ASSIGNED TASK
Every line in the data below from the one containing "(* ===== verification/HarnessSpec.v ===== *)" down to the one containing "Lemma updates_snoc es", both included, must be retyped exactly; no other line is to appear.

DATA FOR THE TASK
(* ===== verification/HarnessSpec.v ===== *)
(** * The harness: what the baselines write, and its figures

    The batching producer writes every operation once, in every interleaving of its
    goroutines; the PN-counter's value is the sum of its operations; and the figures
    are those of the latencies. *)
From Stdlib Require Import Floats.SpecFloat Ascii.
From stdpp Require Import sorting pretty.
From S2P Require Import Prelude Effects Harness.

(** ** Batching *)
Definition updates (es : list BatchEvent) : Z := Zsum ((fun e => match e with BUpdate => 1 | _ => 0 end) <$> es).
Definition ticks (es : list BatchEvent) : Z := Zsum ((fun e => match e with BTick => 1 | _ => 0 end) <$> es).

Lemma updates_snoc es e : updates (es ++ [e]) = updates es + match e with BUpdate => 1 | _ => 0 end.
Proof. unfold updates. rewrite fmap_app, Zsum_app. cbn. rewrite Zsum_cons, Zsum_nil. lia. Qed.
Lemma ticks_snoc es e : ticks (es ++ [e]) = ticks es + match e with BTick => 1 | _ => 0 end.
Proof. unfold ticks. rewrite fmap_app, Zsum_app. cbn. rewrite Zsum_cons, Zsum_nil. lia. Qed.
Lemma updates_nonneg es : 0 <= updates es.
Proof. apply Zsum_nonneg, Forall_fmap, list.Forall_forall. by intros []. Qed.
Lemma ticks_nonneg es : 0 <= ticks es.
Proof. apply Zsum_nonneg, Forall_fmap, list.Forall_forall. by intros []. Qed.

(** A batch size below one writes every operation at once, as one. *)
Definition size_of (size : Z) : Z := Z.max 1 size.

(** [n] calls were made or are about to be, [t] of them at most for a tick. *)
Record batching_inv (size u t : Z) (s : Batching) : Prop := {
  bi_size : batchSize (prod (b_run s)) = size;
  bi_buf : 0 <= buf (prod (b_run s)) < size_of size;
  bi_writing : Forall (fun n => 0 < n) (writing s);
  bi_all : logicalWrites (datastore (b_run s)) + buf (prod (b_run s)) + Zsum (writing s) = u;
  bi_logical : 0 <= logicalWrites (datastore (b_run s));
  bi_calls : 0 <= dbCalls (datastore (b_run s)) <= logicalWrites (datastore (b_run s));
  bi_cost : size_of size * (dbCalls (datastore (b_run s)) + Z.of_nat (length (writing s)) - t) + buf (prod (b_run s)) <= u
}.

==

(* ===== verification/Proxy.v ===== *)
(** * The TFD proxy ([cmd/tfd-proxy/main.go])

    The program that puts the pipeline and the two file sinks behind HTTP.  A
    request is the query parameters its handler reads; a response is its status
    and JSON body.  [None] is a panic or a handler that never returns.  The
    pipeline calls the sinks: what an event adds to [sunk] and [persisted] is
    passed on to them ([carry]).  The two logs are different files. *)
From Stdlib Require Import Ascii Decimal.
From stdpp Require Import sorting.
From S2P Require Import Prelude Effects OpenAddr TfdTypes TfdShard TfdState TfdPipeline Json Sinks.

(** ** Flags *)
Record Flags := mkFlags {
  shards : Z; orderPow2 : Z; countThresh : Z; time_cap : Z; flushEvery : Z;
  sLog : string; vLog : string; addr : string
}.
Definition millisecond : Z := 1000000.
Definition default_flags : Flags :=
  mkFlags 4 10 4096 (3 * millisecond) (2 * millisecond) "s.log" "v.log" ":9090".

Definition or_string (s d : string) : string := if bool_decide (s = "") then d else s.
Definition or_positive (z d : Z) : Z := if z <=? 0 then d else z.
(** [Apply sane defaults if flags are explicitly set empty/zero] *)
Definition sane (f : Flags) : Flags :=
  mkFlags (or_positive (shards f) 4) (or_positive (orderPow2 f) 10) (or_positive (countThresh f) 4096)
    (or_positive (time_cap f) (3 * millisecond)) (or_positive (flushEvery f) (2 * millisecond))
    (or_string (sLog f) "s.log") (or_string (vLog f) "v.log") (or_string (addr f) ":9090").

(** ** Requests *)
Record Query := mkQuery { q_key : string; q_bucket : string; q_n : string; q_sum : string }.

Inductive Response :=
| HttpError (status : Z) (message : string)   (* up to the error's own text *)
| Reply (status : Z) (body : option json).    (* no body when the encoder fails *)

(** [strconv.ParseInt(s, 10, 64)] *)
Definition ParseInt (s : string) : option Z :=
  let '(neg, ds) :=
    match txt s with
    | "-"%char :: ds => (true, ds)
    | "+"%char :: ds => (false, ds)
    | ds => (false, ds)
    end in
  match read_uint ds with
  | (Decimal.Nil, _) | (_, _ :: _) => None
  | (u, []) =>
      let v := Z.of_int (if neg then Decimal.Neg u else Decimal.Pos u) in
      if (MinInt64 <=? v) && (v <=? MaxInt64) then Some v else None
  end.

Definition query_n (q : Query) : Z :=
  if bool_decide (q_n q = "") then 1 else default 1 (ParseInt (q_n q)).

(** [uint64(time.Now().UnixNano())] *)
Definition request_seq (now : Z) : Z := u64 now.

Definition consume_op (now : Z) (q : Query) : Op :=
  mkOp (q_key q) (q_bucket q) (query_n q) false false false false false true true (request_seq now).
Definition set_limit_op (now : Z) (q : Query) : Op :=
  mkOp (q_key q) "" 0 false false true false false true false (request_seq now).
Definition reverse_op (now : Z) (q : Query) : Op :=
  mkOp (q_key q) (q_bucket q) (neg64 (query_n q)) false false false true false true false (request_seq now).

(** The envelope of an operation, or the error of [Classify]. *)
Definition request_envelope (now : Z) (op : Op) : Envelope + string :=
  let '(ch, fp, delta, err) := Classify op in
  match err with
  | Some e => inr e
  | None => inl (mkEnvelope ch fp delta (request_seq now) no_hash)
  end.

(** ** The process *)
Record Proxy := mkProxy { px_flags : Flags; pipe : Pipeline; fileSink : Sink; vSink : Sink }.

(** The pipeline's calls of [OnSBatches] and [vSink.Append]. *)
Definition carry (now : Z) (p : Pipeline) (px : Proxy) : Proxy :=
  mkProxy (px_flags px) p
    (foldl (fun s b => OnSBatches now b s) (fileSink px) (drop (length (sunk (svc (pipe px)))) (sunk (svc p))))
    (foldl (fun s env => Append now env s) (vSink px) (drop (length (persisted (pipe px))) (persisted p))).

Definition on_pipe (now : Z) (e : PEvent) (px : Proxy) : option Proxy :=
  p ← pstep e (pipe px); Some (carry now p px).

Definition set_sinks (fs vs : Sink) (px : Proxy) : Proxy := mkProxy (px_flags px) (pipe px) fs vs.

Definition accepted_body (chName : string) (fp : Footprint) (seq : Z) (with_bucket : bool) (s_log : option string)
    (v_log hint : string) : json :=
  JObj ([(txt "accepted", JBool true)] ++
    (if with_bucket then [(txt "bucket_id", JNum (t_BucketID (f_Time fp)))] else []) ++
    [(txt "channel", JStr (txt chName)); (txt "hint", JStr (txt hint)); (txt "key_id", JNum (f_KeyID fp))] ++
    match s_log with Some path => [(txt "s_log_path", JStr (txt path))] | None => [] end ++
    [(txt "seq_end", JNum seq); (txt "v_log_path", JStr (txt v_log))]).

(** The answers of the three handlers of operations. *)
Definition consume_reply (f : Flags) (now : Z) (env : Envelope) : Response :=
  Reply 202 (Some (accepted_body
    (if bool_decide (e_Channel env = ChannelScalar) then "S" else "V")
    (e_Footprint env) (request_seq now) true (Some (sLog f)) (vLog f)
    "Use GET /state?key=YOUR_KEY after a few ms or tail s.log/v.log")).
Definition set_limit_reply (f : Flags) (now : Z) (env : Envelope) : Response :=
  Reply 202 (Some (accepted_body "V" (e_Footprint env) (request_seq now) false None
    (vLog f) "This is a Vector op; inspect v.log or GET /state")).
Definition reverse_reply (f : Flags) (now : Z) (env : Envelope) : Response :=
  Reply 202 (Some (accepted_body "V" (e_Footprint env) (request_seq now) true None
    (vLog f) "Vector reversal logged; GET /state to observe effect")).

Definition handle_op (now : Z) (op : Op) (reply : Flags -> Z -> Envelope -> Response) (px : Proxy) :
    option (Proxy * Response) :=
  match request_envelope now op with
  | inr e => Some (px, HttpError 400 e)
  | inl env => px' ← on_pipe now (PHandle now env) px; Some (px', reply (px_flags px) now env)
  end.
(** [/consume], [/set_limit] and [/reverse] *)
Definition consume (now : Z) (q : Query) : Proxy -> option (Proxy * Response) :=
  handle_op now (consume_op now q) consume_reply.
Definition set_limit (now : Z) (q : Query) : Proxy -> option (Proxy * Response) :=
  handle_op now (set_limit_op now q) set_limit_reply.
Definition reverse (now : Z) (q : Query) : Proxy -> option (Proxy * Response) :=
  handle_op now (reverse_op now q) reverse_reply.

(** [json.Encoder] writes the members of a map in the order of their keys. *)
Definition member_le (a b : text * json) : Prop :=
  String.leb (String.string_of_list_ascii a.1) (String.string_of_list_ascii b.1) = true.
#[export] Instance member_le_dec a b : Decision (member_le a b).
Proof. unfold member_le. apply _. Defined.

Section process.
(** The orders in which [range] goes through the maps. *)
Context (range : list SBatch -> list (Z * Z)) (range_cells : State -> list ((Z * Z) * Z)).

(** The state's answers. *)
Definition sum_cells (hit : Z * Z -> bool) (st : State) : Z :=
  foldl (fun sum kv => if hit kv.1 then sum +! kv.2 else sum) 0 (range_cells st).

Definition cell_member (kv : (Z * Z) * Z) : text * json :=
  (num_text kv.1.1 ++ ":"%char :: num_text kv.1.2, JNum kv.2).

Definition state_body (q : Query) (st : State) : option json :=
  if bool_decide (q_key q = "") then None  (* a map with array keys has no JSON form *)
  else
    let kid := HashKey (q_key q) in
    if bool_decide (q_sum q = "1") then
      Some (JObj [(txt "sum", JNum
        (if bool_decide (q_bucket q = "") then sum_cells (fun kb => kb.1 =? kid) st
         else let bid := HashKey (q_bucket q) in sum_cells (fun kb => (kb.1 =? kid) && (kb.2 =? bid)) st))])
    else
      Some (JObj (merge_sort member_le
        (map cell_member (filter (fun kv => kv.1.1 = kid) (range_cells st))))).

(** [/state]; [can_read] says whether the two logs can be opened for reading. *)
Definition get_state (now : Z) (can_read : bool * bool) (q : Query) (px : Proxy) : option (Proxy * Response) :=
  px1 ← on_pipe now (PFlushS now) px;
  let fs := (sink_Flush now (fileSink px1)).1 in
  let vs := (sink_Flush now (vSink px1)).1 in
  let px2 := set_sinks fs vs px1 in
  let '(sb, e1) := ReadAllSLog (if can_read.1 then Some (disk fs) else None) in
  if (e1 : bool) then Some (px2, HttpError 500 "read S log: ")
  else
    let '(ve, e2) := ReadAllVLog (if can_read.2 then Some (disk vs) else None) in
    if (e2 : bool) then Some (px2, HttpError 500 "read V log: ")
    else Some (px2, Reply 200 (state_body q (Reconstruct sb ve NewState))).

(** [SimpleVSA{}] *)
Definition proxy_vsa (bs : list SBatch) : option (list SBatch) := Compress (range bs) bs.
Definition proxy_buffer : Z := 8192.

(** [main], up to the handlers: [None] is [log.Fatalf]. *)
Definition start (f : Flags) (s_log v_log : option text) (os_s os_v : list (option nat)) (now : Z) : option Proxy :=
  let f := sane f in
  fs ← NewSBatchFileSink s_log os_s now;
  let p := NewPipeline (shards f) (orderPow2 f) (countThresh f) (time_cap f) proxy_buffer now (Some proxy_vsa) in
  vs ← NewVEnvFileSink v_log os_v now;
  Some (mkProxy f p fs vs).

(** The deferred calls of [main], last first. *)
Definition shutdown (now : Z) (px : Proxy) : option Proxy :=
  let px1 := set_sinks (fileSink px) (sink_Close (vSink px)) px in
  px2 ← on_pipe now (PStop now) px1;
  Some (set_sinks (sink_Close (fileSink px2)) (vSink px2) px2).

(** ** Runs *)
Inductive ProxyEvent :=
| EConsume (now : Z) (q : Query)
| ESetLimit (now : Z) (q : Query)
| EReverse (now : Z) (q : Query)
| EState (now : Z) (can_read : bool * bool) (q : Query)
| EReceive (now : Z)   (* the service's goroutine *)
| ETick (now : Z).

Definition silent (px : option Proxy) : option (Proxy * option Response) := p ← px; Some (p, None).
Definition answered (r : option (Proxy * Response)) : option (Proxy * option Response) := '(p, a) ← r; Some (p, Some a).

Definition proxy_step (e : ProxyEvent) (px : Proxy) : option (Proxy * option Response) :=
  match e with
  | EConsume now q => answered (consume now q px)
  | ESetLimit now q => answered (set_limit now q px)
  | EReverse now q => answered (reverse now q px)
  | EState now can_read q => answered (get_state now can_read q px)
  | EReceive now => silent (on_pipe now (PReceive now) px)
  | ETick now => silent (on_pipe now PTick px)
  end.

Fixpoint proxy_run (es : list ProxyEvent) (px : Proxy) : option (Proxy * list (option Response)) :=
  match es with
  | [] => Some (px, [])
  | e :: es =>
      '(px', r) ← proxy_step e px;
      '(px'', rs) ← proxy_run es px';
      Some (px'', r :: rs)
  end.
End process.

OUTPUT FOR THIS TASK
(* ===== verification/HarnessSpec.v ===== *)
(** * The harness: what the baselines write, and its figures

    The batching producer writes every operation once, in every interleaving of its
    goroutines; the PN-counter's value is the sum of its operations; and the figures
    are those of the latencies. *)
From Stdlib Require Import Floats.SpecFloat Ascii.
From stdpp Require Import sorting pretty.
From S2P Require Import Prelude Effects Harness.

(** ** Batching *)
Definition updates (es : list BatchEvent) : Z := Zsum ((fun e => match e with BUpdate => 1 | _ => 0 end) <$> es).
Definition ticks (es : list BatchEvent) : Z := Zsum ((fun e => match e with BTick => 1 | _ => 0 end) <$> es).

Lemma updates_snoc es e : updates (es ++ [e]) = updates es + match e with BUpdate => 1 | _ => 0 end.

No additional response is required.